The timing is right for the studios, too, given continued industry consolidation. Their large and diversified parent companies General Electric Co., Viacom Inc. and Time Warner Inc. have more units to bankroll, which means a lesser percentage of funding to send the studios’ way.


“Until now, studios were not eager to (seek) finance,” said Ryan Kavanaugh, Relativity’s co-chief executive. And the studios’ parent companies weren’t eager to finance them entirely. “These are massive conglomerates with tons of subsidiaries to consider and it’s not all about the movie business, it’s about their 90 other businesses.”


Big movie slates have the right scale for the new investors. Studio production is among the limited arenas that seek investments of hundreds of millions of dollars at a time.

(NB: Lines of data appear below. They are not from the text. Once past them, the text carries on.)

Lemma atFree_charAt (n : nat) (s : string) :
  atFree s = true -> atFree (charAt n s) = true.
Proof.
  unfold charAt, atFree; revert n; induction s as [|c s IH]; intros n H.
  - now destruct n.
  - cbn [allChars] in H; apply andb_true_iff in H as [Hc Hs].
    destruct n as [|n]; cbn [String.get].
    + cbn [allChars]; now rewrite Hc.
    + now apply IH.
Qed.

Lemma atFree_prefix (p s : string) :
  String.prefix p s = true -> atFree s = true -> atFree p = true.
Proof.
  unfold atFree; revert s; induction p as [|a p IH]; intros s Hp H;
    [reflexivity|].
  destruct s as [|b s]; cbn [String.prefix] in Hp; [discriminate|].
  destruct (ascii_dec a b) as [->|]; [|discriminate].
  cbn [allChars] in *; apply andb_true_iff in H as [Hb Hs].
  now rewrite Hb, (IH s Hp Hs).
Qed.

Lemma atFree_capitalize (s : string) :
  atFree s = true -> atFree (capitalize s) = true.
Proof.
  intros H; unfold capitalize; apply atFree_append.
  - now apply atFree_toUpperCase, atFree_charAt.
  - now apply atFree_slice.
Qed.

Lemma atFree_split (sep : ascii) (s : string) :
  atFree s = true -> Forall (fun p => atFree p = true) (split sep s).
Proof.
  unfold atFree; induction s as [|c s IH]; intros H; cbn [split];
    [repeat constructor|].
  cbn [allChars] in H; apply andb_true_iff in H as [Hc Hs]; specialize (IH Hs).
  destruct (Ascii.eqb c sep); [constructor; [reflexivity | exact IH]|].
  destruct (split sep s) as [|h t];
    [repeat constructor; cbn [allChars]; now rewrite Hc|].
  inversion IH as [|? ? Hh Ht]; subst.
  constructor; [cbn [allChars]; now rewrite Hc, Hh | exact Ht].
Qed.

Lemma atFree_join_empty (l : list string) :
  Forall (fun p => atFree p = true) l -> atFree (join EmptyString l) = true.
Proof.
  induction 1 as [|w l Hw Hl IH]; [reflexivity|].
  rewrite join_empty_cons; now apply atFree_append.
Qed.

Lemma atFree_camelFirst (ps : list string) (word : string) :
  atFree word = true -> atFree (camelFirst ps word) = true.
Proof.
  intros Hw; induction ps as [|p ps IH]; simpl; [exact Hw|].
  destruct (startsWith word p) eqn:Hp; simpl; [|exact IH].
  destruct (String.length p <? String.length word)%nat; [|exact IH].
  apply atFree_append; [exact (atFree_prefix p word Hp Hw)|].
  apply atFree_append.
  - now apply atFree_toUpperCase, atFree_charAt.
  - now apply atFree_slice.
Qed.

Lemma Forall_tl {A : Type} (P : A -> Prop) (l : list A) :
  Forall P l -> Forall P (tl l).
Proof. destruct 1; [constructor | assumption]. Qed.

Lemma atFree_toCamelCase (cfg : Config) (str : string) :
  atFree str = true -> atFree (toCamelCase cfg str) = true.
Proof.
  intros H; rewrite toCamelCase_parts.
  assert (Hparts : Forall (fun p => atFree p = true) (camelParts cfg str)).
  { unfold camelParts.
    pose proof (atFree_split "_" _ (atFree_toLowerCase str H)) as Hs.
    destruct (_ && _); [apply Forall_tl|]; exact Hs. }
  destruct Hparts as [|seg rest Hseg Hrest]; [reflexivity|].
  apply atFree_append; [now apply atFree_camelFirst|].
  apply atFree_join_empty.
  induction Hrest as [|w l Hw Hl IH]; constructor;
    [now apply atFree_capitalize | exact IH].
Qed.

Lemma atFree_toPascalCase (cfg : Config) (str : string) :
  atFree str = true -> atFree (toPascalCase cfg str) = true.
Proof.
  intros H; unfold toPascalCase.
  assert (Hparts : Forall (fun p => atFree p = true) (pascalParts cfg str)).
  { unfold pascalParts.
    pose proof (atFree_split "_" _ (atFree_toLowerCase str H)) as Hs.
    destruct (arrIncludes _ _).
    - apply Forall_tl in Hs. destruct (_ && _ && _); [apply Forall_tl|]; exact Hs.
    - destruct (_ && _ && _); [apply Forall_tl|]; exact Hs. }
  apply atFree_join_empty.
  induction Hparts as [|w l Hw Hl IH]; constructor;
    [now apply atFree_capitalize | exact IH].
Qed.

“It gets more difficult to find things that are different enough to entice investment,” said Kavanaugh. “Now, it’s Hollywood. It’s a business that, when done right, without the ego, can show equal or lesser risk than other investments and equal or greater return.”


The Sony-Universal agreement calls for Relativity to provide money for 18 films about $400 million for 11 pictures from Sony, and about $200 million for seven from Universal through Relativity’s investment arm, Gun Hill Road LLC. Relativity raised the capital with Deutsche Bank AG, which underwrote the debt.

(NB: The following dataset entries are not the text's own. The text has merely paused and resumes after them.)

(** ** The count-down of the start *)

Lemma startTick_last l :
  stop (instance l) = false ->
  startTick 0 l =
    (Ok (Idle 0), set_instance (set_hasStarted true (instance l)) l,
     countdownEvents (players l) 0).
Proof.
  intros Hstop. unfold startTick, countdownInterval. cbn [Z.leb Z.compare].
  unfold bind, emitToPlayers, ret, triggerStart_resume, getGame, modGame, modify.
  cbn. rewrite Hstop. cbn. rewrite !app_nil_r. reflexivity.
Qed.

Lemma startTick_next l (n : nat) :
  stop (instance l) = false ->
  startTick (Z.of_nat (S n)) l =
    (Ok (Starting (Z.of_nat n)), l,
     (fun p => {| recipients := [sock_id p];
                  event := GameCountdown (Z.of_nat (S n)) |}) <$> players l).
Proof.
  intros Hstop. unfold startTick, countdownInterval.
  destruct (Z.of_nat (S n) <=? 0) eqn:E; [apply Z.leb_le in E; lia|].
  unfold bind, emitToPlayers, ret, getGame. cbn. rewrite Hstop.
  rewrite !app_nil_r. repeat f_equal. lia.
Qed.

Lemma exec_cons cfg m act rest :
  exec cfg m (act :: rest) =
    match step cfg m act with
    | Some (m1, out1) =>
        match exec cfg m1 rest with
        | Some (m2, out2) => Some (m2, out1 ++ out2)
        | None => None
        end
    | None => None
    end.
Proof. reflexivity. Qed.

Lemma start_ticks cfg (n : nat) l :
  stop (instance l) = false ->
  exec cfg {| mlobby := l; control := Starting (Z.of_nat n) |}
    (replicate (S n) CountdownTick) =
  Some ({| mlobby := set_instance (set_hasStarted true (instance l)) l;
           control := Idle 0 |},
        countdownEvents (players l) n).
Proof.
  intros Hstop. induction n as [|n IH].
  - cbn [replicate exec step control mlobby]. unfold callback. cbn [mlobby].
    change (Z.of_nat 0) with 0. rewrite (startTick_last l Hstop).
    cbn. rewrite !app_nil_r. reflexivity.
  - change (replicate (S (S n)) CountdownTick)
      with (CountdownTick :: replicate (S n) CountdownTick).
    rewrite exec_cons. cbn [step control]. unfold callback. cbn [mlobby].
    rewrite (startTick_next l n Hstop). rewrite IH. reflexivity.
Qed.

The agreement commits Relativity to funding half the production budgets of the Universal films over the next two years, taking home half the pictures’ profits. The films include the already released “Doom,” “The Inside Man,” “The Fast and the Furious: Tokyo Drift,” “The Kingdom,” “Nanny McPhee” and “Smokin’ Aces.”

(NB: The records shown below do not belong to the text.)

(** sync_in with a radio that answers at 9600 baud, accepts the clone
    command and serves all 256 blocks: the image becomes the payloads in
    block order and the dirty list is empty. *)
Theorem sync_in_served self (f : Z → list ascii) id x y rest k :
  id ≠ [] → Forall (λ c, Ascii.is_space c = false) id →
  polls (pipe self) = S (S (S k)) → (length id + 3 < S (S (S k)))%nat →
  (length x ≤ 32)%nat → (length y ≤ 1)%nat →
  (∀ i, length (f i) = 256%nat) →
  rx (pipe self)
  = x :: (Py.chars "ID " ++ id ++ ["013"%char])
    :: ["0"; "M"; "013"]%char :: y
    :: concat ((λ i, block_reply i (f i)) <$> seqZ 0 256) ++ rest →
  ∃ self',
    sync_in self = (Return tt, self')
    ∧ _mmap self' = concat (f <$> seqZ 0 256)
    ∧ _dirty_blocks self' = []
    ∧ rx (pipe self') = rest.
Proof.
  intros Hne Hid Hpolls Hpl Hx Hy Hf Hrx.
  destruct self as [d db [rx0 tx0 bd rt pl] sf rp].
  cbn [pipe rx tx polls] in *. subst rx0 pl.
  assert (Hall : Forall (λ i, i ∈ download_blocks None) (seqZ 0 256))
    by (apply Forall_forall; intros i Hi; exact Hi).
  unfold sync_in, _detect_baud.
  erewrite bind_run;
    [|apply (detect_baud_from_answer [] 9600 [19200; 38400; 57600] id x);
      done].
  destruct (download_run None f y rest k d db
              (tx0 ++ concat (replicate 1 ["013"; "013"; "I"; "D"; "013"]%char))
              9600 rt sf rp) as (rp' & E); [done|exact Hf|exact Hy|].
  cbv zeta in E. rewrite (filter_Forall_id _ _ Hall) in E.
  cbn [length Nat.mul replicate app].
  erewrite bind_run; [|exact E].
  unfold process_mmap. step.
  eexists. split; [reflexivity|]. cbn [_mmap _dirty_blocks pipe rx].
  split_and!; [|done|done].
  assert (Hext : (λ i, if decide (i ∈ download_blocks None) then f i
                       else replicate 256 (Py.chr 0xff)) <$> seqZ 0 256
                 = f <$> seqZ 0 256).
  { apply Forall_fmap_ext_1. apply Forall_forall. intros i Hi.
    by rewrite decide_True. }
  by rewrite Hext.
Qed.

(** ** The names of the special slots *)

(** get_special_locations lists exactly the keys of THD72_SPECIAL, each
    once, in the order of Python's string comparison: 32 names, every
    one of them a name that get_memory and set_memory take for a slot of
    1000..1031. *)
Theorem get_special_locations_keys :
  (∀ s, s ∈ get_special_locations ↔ is_Some (THD72_SPECIAL !! s))
  ∧ NoDup get_special_locations
  ∧ Sorted str_le get_special_locations
  ∧ length get_special_locations = 32%nat
  ∧ (∀ s, s ∈ get_special_locations →
          ∃ n, THD72_SPECIAL !! s = Some n ∧ 1000 ≤ n ≤ 1031).
Proof.
  assert (Hmem : ∀ s, s ∈ get_special_locations
                      ↔ is_Some (THD72_SPECIAL !! s)).
  { intros s. unfold get_special_locations.
    rewrite merge_sort_Permutation.
    rewrite list_elem_of_fmap. split.
    - intros ([k v] & -> & Hkv). apply elem_of_map_to_list in Hkv.
      by exists v.
    - intros [v Hv]. exists (s, v). split; [done|].
      by apply elem_of_map_to_list. }
  split_and!.
  - exact Hmem.
  - unfold get_special_locations. rewrite merge_sort_Permutation.
    apply NoDup_fst_map_to_list.
  - apply (bool_decide_unpack _). vm_compute. exact I.
  - vm_compute. reflexivity.
  - intros s Hs. apply Hmem in Hs as [n Hn]. exists n. split; [done|].
    assert (Hr : map_Forall (λ _ v, 1000 ≤ v ≤ 1031) THD72_SPECIAL)
      by (apply (bool_decide_unpack _); vm_compute; exact I).
    exact (map_Forall_lookup_1 _ _ _ _ Hr Hn).
Qed.

(** * The theorems at concrete inputs *)

(** C4, counterexample: on an image whose slot 1030 is empty (every byte
    0xFF), get_memory(1030) returns a channel marked empty whose immutable
    list is the empty default and does not include "name"; the same for
    slot 1020 and "freq". *)
Lemma empty_special_slot_has_no_immutable_fields :
  let self := Sample.radio Sample.blank [] (Sample.line []) in
  ∃ mem1030 mem1020,
    get_memory Sample.TONES Sample.DTCS_CODES Sample.CROSS_MODES
      Sample.SKIP_VALUES Sample.Memory_new self (Num 1030) = Return mem1030
    ∧ empty mem1030 = true
    ∧ ("name" ∉ immutable mem1030)
    ∧ get_memory Sample.TONES Sample.DTCS_CODES Sample.CROSS_MODES
        Sample.SKIP_VALUES Sample.Memory_new self (Num 1020) = Return mem1020
    ∧ ("freq" ∉ immutable mem1020).
Proof.
  cbv zeta. eexists. eexists.
  split; [vm_compute; reflexivity|].
  split; [reflexivity|].
  split; [apply (bool_decide_unpack _); vm_compute; exact I|].
  split; [vm_compute; reflexivity|].
  apply (bool_decide_unpack _). vm_compute. exact I.
Qed.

Earlier this month, News Corp.’s Fox Filmed Entertainment secured $325 million for 28 films from Dune Entertainment, an affiliate of multibillion-dollar hedge fund Dune Capital.


In all of the deals, the studios keep creative control and worldwide distribution rights to their individual films. That’s not always the case when an individual with deep pockets, such as Mark Cuban or Bob Yari, finances a film or slate.


Kavanaugh said more clearly delineated terms of the deals have allowed brokers and investors to more accurately assess their risks. The general feeling among investors is that the more films on the slate, the better their odds.


“A two- to three-picture slate we would never touch,” Kavanaugh said. “It’s at six to 10 pictures that you start to really hit that critical mass to make it work. You look in every direction and ask, ‘How many of these can bomb and we’ll still be OK?’ ”


Kavanaugh said that the sheer size of the company’s 18-film deal with Sony and Universal makes it “fairly difficult” for Relativity to lose on the investment.


Today’s dealmakers have learned from failed financing agreements in the past. Frequently, a small percentage of the films that were to be financed were actually produced. Cost overruns on the first or second film of a slate often left other productions under-funded. A recent item in the New York Post quoted sources who said that cost overruns on “Superman Returns” may force Legendary to scale back its deal with Warner Bros. to a fraction of the planned 25 pictures.


The best bet for investors to minimize risk according to Saltzman is to avoid “cherry picking” or focusing on individual projects.


“It’s a high-risk proposition to identify good or bad films and evaluate commercial success,” Saltzman said. “Anyone who thinks that’s easy to do is mistaken.”


Entertainment attorney Peter Nelson said that even “star deals,” in which an A-list actor or director is tied to a number of films, represent something of a gamble.


“If you are talking about creative properties and making commitments to finance films or projects that are already not set to go, the number of films has to be somewhat flexible,” Nelson said. “If there are decisions ahead, projects attached, changing cost outlines, or any number of creative variables, the reality is that things could change.”